At the booth, I will glean information from people who pass through.

On large scale maps, I will have people record information about local agriculture: where the food is, what they’re growing, and what resources are in their neighborhood. For instance, on one map I will record where all the farmers from the market grow their food. On another, people will mark where their own gardens are, and what they’re growing. Others will record resources like orchards, meats and dairy, nut trees, berry bushes, and the like.


This is what one map looks like.

We could even get crazy – we could start mapping where industrial farming equipment is made, or where water sources used to farm/garden are, or where you can find fertilizer. The possibilities are endless.

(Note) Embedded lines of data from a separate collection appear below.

Lemma read_loop_spec (fuel : nat) (off : Z) (bs : bytes) (maxR : Z) (acc : bytes) (d : Dev) :
  (length bs <= fuel)%nat -> (bs <> [] -> 1 <= maxR) -> 0 <= off -> off + zlen bs < 2 ^ 64 -> zlen bs < 2 ^ 32 ->
  stores (impl_ d) off bs ->
  exists r d', read_loop fuel off (zlen bs) maxR acc d = (Ok r, d') /\ same_config d d' /\
    (r = Some (acc ++ bs) \/ r = None /\ read_fault) /\
    (forall o c, stores (impl_ d) o c -> stores (impl_ d') o c).
Proof.
  revert off bs acc d. induction fuel as [|fuel IH]; intros off bs acc d Hl Hm Ho H64 H32 Hs;
    (destruct (decide (bs = [])) as [->|Hne];
     [exists (Some acc), d; split_and!; try done; left; by rewrite app_nil_r|]).
  { destruct bs; simpl in Hl; [done|lia]. }
  specialize (Hm Hne). assert (Hp : 0 < zlen bs) by (destruct bs; [done|rewrite zlen_cons; zl]).
  set (n := Z.min maxR (zlen bs)).
  assert (Hcut : bs = take (Z.to_nat n) bs ++ drop (Z.to_nat n) bs) by by rewrite take_drop.
  set (a := take (Z.to_nat n) bs) in *. set (b := drop (Z.to_nat n) bs) in *.
  assert (Ha : zlen a = n) by (unfold a, zlen; rewrite length_take; unfold n, zlen in *; lia).
  assert (Hb : zlen bs - n = zlen b) by (rewrite Hcut at 1; zl).
  rewrite Hcut, stores_app, Ha in Hs. destruct Hs as [Hsa Hsb].
  destruct (read_stores (impl_ d) off a Hsa) as (r & i' & Er & Hr & Hsz & Hfr). rewrite Ha in Er.
  cbn [read_loop]. rewrite (proj2 (Z.leb_gt _ _)) by lia. fold n. unfold bind, onImpl, modify, ret.
  rewrite (u32_small n) by (unfold is_u32; lia). rewrite Er. destruct r as [a'|].
  - assert (a' = a) as -> by (destruct Hr as [[= ->]|]; done).
    rewrite u64_small by (unfold is_u64; lia). rewrite Hb.
    destruct (IH (off + n) b (acc ++ a) (count 0 n 0 0 0 0 (set_impl i' d))) as (r & d' & E & Hc & Hst & Hf).
    { unfold b. rewrite length_drop. unfold n, zlen in *. lia. }
    { done. } { lia. } { lia. } { lia. } { simpl. by apply Hfr. }
    exists r, d'. split_and!; [done| | |].
    + eapply same_config_trans; [|exact Hc]. unfold same_config. simpl. by rewrite Hsz.
    + by rewrite Hcut, app_assoc.
    + intros o c Hoc. apply Hf. simpl. by apply Hfr.
  - eexists _, _. split; [done|]. split_and!; [|right; split; [done|by exists off, n, (impl_ d), i']|].
    + unfold same_config. simpl. by rewrite Hsz.
    + intros o c Hoc. simpl. by apply Hfr.
Qed.

(** ** The client's view *)

(** With an encryptor the device stores ciphertext that decrypts, under the
    offset as the salt, to what the client wrote. *)
Definition dev_holds (d : Dev) (off : Z) (bs : bytes) : Prop :=
  match encryptor_ d with
  | None => stores (impl_ d) off bs
  | Some e => exists c, stores (impl_ d) off c /\ decrypt e c off = Some bs /\ zlen c = zlen bs
  end.

Definition dev_canTransfer (d : Dev) (off n : Z) : Prop :=
  0 <= off /\ off + n <= implSize (impl_ d) /\ off + n < 2 ^ 64 /\ n < 2 ^ 32 /\
  0 <= maxIOSize_ d /\ 0 <= maxWriteSize_ d /\
  match encryptor_ d with
  | None => True
  | Some e => encryptor_laws e /\ off mod encryptionBlockSize e = 0
  end.

Lemma dev_holds_same (d d' : Dev) (o : Z) (c : bytes) :
  encryptor_ d' = encryptor_ d ->
  (forall b, zlen b = zlen c -> stores (impl_ d) o b -> stores (impl_ d') o b) ->
  dev_holds d o c -> dev_holds d' o c.
Proof.
  intros He Hs. unfold dev_holds. rewrite He. destruct (encryptor_ d) as [e|].
  - intros (b & Hb & Hd & Hl). exists b. split_and!; [by apply Hs|done|done].
  - by apply Hs.
Qed.

Lemma canTransfer_same (d d' : Dev) (o n : Z) :
  same_config d d' -> dev_canTransfer d o n -> dev_canTransfer d' o n.
Proof. intros (?&?&E1&E2&E3&E4). unfold dev_canTransfer. by rewrite E1, E2, E3, E4. Qed.

Lemma writeInternal_spec (off : Z) (data : bytes) (d : Dev) :
  0 <= off -> off + zlen data <= implSize (impl_ d) -> off + zlen data < 2 ^ 64 ->
  zlen data < 2 ^ 32 -> 0 <= maxWriteSize_ d ->
  exists ok d', writeInternal off data d = (Ok ok, d') /\ same_config d d' /\
    (if ok then stores (impl_ d') off data else write_fault) /\
    (forall o c, stores (impl_ d) o c -> o + zlen c <= off \/ off + zlen data <= o ->
                 stores (impl_ d') o c).
Proof.
  intros Ho Hs H64 H32 Hm. unfold writeInternal, bind, get, ret.
  set (m := if maxWriteSize_ d =? 0 then zlen data else maxWriteSize_ d).
  destruct (write_loop_spec (length data) off data m d) as (ok & d' & -> & Hc & Hst & Hf); try done.
  { intros Hne. unfold m. destruct (Z.eqb_spec (maxWriteSize_ d) 0); [|lia].
    destruct data; [done|rewrite zlen_cons; zl]. }
  destruct ok; [by exists true, d'|]. eexists _, _. split; [done|].
  split_and!; [|done|done]. eapply same_config_trans; [exact Hc|]. by unfold same_config.
Qed.

Lemma readInternal_spec (off : Z) (bs : bytes) (d : Dev) :
  dev_holds d off bs -> dev_canTransfer d off (zlen bs) ->
  exists r d', readInternal off (zlen bs) d = (Ok r, d') /\ same_config d d' /\
    (r = Some bs \/ r = None /\ read_fault) /\
    (forall o c, stores (impl_ d) o c -> stores (impl_ d') o c).
Proof.
  intros Hh (Ho & Hs & H64 & H32 & Hm & _ & He).
  assert (Hraw : exists c, stores (impl_ d) off c /\ zlen c = zlen bs /\
    match encryptor_ d with None => c = bs | Some e => decrypt e c off = Some bs end).
  { unfold dev_holds in Hh. destruct (encryptor_ d); [naive_solver|by exists bs]. }
  destruct Hraw as (c & Hst & Hl & Hdec).
  unfold readInternal, bind, get, ret. rewrite <- Hl in *.
  destruct (read_loop_spec (Z.to_nat (zlen c)) off c
    (if maxIOSize_ d =? 0 then zlen c else maxIOSize_ d) [] d)
    as (r & d' & -> & Hc & Hr & Hf); try done.
  { unfold zlen. lia. }
  { intros Hne. destruct (Z.eqb_spec (maxIOSize_ d) 0); [|lia].
    destruct c; [done|rewrite zlen_cons; zl]. }
  destruct r as [value|]; [|exists None, d'; split_and!; [done|done| |done]; right; split; [done|by destruct Hr as [[=]|[_ ?]]]].
  assert (value = c) as -> by (destruct Hr as [[= ->]|[[=] _]]; done).
  destruct (encryptor_ d) as [e|].
  - destruct He as [_ He]. rewrite He, Z.eqb_refl. cbn [negb]. unfold Prelude.guard, ret. rewrite Hdec.
    exists (Some bs), d'. split_and!; auto.
  - subst c. exists (Some bs), d'. split_and!; auto.
Qed.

The information collected will be posted on a Google map for all to see.

And what we see will astound us, I think.



This is a vibrant, fertile, beautiful town full of equally wonderful food and brilliant people who grow it.



The asset mapping is an important part of this project, but that’s probably not the most important part.

What I really want with these maps is to give people the chance to position themselves within this framework. Contextualization is the order of the day.

We all eat food, and we all expend effort every day to finding that food. The maps will give people a visual reference: they can see where they live, and what resources are near them. They get to put themselves on the map, but in the process see that they are part of a larger system.

The hope is that it will stimulate some kind of action or change.

Instead of driving 7 blocks to the grocery store, why not drive 10 blocks to Clifford Family Farms to buy eggs?

(and seriously, with an image like that, who wouldn't want to go there? gorgeous!)

Or why not talk to that neighbor who has those plums down the street. Maybe she has extra, and besides, you’ve been meaning to meet her anyway.

Or maybe you realize that you don’t know what resources are available in your neighborhood, and you start paying attention. That would be a very, very good start.

But besides encouraging people to see where they fit in this community of food-eaters and food-producers, I have a hidden agenda.

You see, I’m convinced that when people start paying attention to where their food comes from, they immediately start paying attention to who grows it.

I’ll just tell you that I love Amy and Dale Allred. They grow the food that I will be rapturously enjoying this summer. And they have these great kids. And they made me delectable cherry zucchini bread delight for my birthday. And they’re completely wonderful.

And the Daily Herald wrote about them. Here's a link. (Keep an eye out for yours truly)

I ate one of their heirloom tomatoes at Pizzeria 712 last year, and it literally changed my life. It was delicious beyond description. And when I started asking questions about where this incredible food was coming from, I found that there were beautiful, wholesome people behind the whole thing.

So my hidden, or maybe completely public agenda at this point, is to encourage people to get to know each other better.

Every week I will post assignments. Once a teacher, always a teacher, I guess.

These assignments will be things like creating a meal with your neighbors made completely from food grown on your block. Or researching water purification methods and creating a diagram. Or going on a walk with at least 3 of your neighbors and mapping out the food that you find. Or eating a fruit or vegetable from the grocery store and then the same fruit or vegetable grown locally and writing a poem or descriptive paragraph about it. If you complete an assignment, I will blog about it. Just email me pictures and your words, and I’ll throw them up on the internet.

Easy as pie. Peach pie. Which I can’t wait to make this summer.



I am literally giddy with excitement for this project to start.